_Requirement_. Determine how many lines in these records hold "repeat". Only the number is wanted.

[Collected data]

(** ** The operand stack *)

Lemma shuffle_conforms back ts vs :
  Forall2 conforms ts vs -> Forall (fun i => i < length ts)%nat back ->
  Forall2 conforms (omap (fun i => ts !! i) back) (omap (fun i => vs !! i) back).
Proof.
  intros Hf Hb. induction Hb as [|i back Hi _ IH]; [done|]. simpl.
  destruct (lookup_lt_is_Some_2 ts i Hi) as [t Ht]. destruct (Forall2_lookup_l _ _ _ _ _ Hf Ht) as (v & Hv & Hc).
  rewrite Ht, Hv. by constructor.
Qed.

Lemma sim_shuffle n back f f' d :
  f_locals f' = f_locals f -> (n <= length (stack_of f))%nat -> Forall (fun i => i < length (stack_of f))%nat back ->
  stack_of f' = omap (fun i => stack_of f !! i) back ++ drop n (stack_of f) -> sim f d ->
  run_ok (run_shuffle n back) d (fun _ d' => sim f' d').
Proof.
  intros Hl Hn Hb Hs [Hls Hst]. destruct d as [ls s]. simpl in *. pose proof (Forall2_length _ _ _ Hst).
  eapply run_exact; [intros r; simpl; destruct (Nat.ltb_spec (length s) n); [lia|done]|]. split; simpl; [by rewrite Hl|]. rewrite Hs.
  apply Forall2_app; [by apply shuffle_conforms|by apply Forall2_drop].
Qed.

(** The second slot of a popped pair. *)
Lemma typed_pop_other ty o k Q f :
  tidy f -> (forall a, sticky (k a)) -> (forall a f', popped ml ms f f' a -> acc (k a) Q f') ->
  acc (pop_other bci ty o k) Q f.
Proof.
  intros Hf Hst Hk. unfold pop_other. acc_step'; [|acc_step'].
  1,2: apply acc_bind_verify; [done|]; eapply acc_mono; [by apply typed_pop|]; intros ? ? [? _]; auto.
  typed_walk.
Qed.

Hint Extern 1 (sticky (pop_other _ _ _ _)) => apply sticky_pop_other; intros; solve_sticky : sticky.
Ltac stack_walk :=
  repeat first
    [ match goal with |- acc (pop_other _ _ _ _) _ _ =>
        apply typed_pop_other; [by eauto with typed|intros; solve_sticky|intros ? ? ?]
      end
    | acc_step' | typed_call ].

(** The frames along the walk as lists. *)
Ltac stack_lists :=
  repeat match goal with
  | H : popped _ _ _ _ _ |- _ => destruct H as ([? ?] & ? & ?)
  | H : stacked _ _ _ _ |- _ => destruct H as [? ?]
  end;
  repeat match goal with E : stack_of ?f = _ :: stack_of _ |- context [stack_of ?f] => rewrite E; clear E end.

Lemma typed_verify_stack_operations f : tidy f -> typed_segment f (verify_stack_operations bci opcode).
Proof.
  intros Hf o Ho. unfold verify_stack_operations. destruct opcode eqn:Hop; try exact Ho; stack_walk; enter.
  all: apply (sim_shuffle _ _ f); [stack_lists; congruence|stack_lists; simpl; lia|stack_lists|stack_lists; done|done].
  all: repeat (apply List.Forall_cons; [simpl; lia|]); apply List.Forall_nil.
Qed.
End operations.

_Finished exercise_. 4